Abstract

Abstract Funding Acknowledgements Type of funding sources: None. Introduction Cardiovascular disease is a leading cause of death in both men and women and cardiac rehabilitation (CR) is recommended as part of secondary prevention for these patients. Despite this, there are still important asymmetries when it comes to enrolment of women in CR programs. Purpose To determine differences between referral and outcomes of cardiac rehabilitation programs among women. Methods Prospective cohort study which included consecutive pts who were participating in a centre-based CR program lasting 8 weeks from 2019 to 2021. We analyzed prevalence of risk factors, lab echocardiographic and CPET data in women who were enrolled in the program. Statistical analysis was performed with Mann-Whitney and Wilcoxon tests Results: From a total of 349 patients, 60 women completed a CR program – 17,8% of pts – representing a far smaller percentage when accounting to acute coronary syndrome events in our center in those 2 years (31% women). Mean age of female participants was 60 ± 11,8 years; 74% had hypertension, 64% dyslipidemia, 19% diabetes and only 40% had never smoked.
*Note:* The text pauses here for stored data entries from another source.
(** The store after [PUT /api/profile]: untouched, or the document of the
    authenticated account written back with the same identity, under the
    unique indexes. *)
Lemma put_profile_users env amb req w :
  let after := users (snd (put_profile env amb req w)) in
  after = users w
  \/ exists user u,
       answer (requireAuth env amb req w) = Some (inr user)
       /\ identity_of u = identity_of user
       /\ violates_unique u
            (filter (fun v => negb (_id v =? _id u)%string) (users w)) = None
       /\ after = write_back u (users w).
Proof.
  cbv zeta.
  pose proof (requireAuth_read_only env amb req w) as Hro.
  unfold put_profile, bind, answer.
  destruct (requireAuth env amb req w) as [[e | [r | user]] w1];
    cbn [fst snd] in *; try (left; exact Hro).
  destruct (Validator.run_chains profile_chains (req_body req)) as [errs b'].
  destruct errs as [| e es]; [| left; exact Hro].
  unfold handleValidation, update_handler, update_attempt, try_catch, bind, ret.
  destruct (apply_update_spec b' user) as (_ & _ & _ & _ & Hu & _).
  pose proof (save_users amb _ w1 Hu) as Hs. cbv zeta in Hs.
  pose proof (apply_update_identity b' user) as Hi.
  destruct (save amb (apply_update b' (hydrate user)) w1) as [[e | u] w2];
    cbn [fst snd users] in *.
  - destruct Hs as [Hs | [Hv Hs]]; [left; congruence |].
    right. exists user. eexists. rewrite <- Hro.
    split; [reflexivity |]. split; [| split; [exact Hv | exact Hs]]. exact Hi.
  - destruct Hs as [Hs | [Hv Hs]]; [left; congruence |].
    right. exists user. eexists. rewrite <- Hro.
    split; [reflexivity |]. split; [| split; [exact Hv | exact Hs]]. exact Hi.
Qed.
There were no significant differences when compared to male, except for thyroid disease which was more frequent among women (p<0.01). Regarding lab data we noticed an improvement of LDL-c, total cholesterol, HDL-c, although only NTproBNP showed a statistically significant reduction (p=0.001). There was also an improvement of LVEF, once again without statistical significance (in contrast to the male population). After completion of the program, there was an improvement regarding CPET duration and workload (p<0.001 and p=0.019). Interestingly there was no difference in terms of peak VO2/kg, a data that goes in line with some reports of less impact of exercise based CR in this parameter in women. Moreover, there were no differences between genders in terms of outcome, namely admissions or cardiovascular death. Conclusion Women still have a lower rate of enrolment in CR programs, despite results showing a similar benefit to men. CR effectiveness by CPET should include other parameters besides VO2 peak. Strategies should be developed to improve women participation in CR.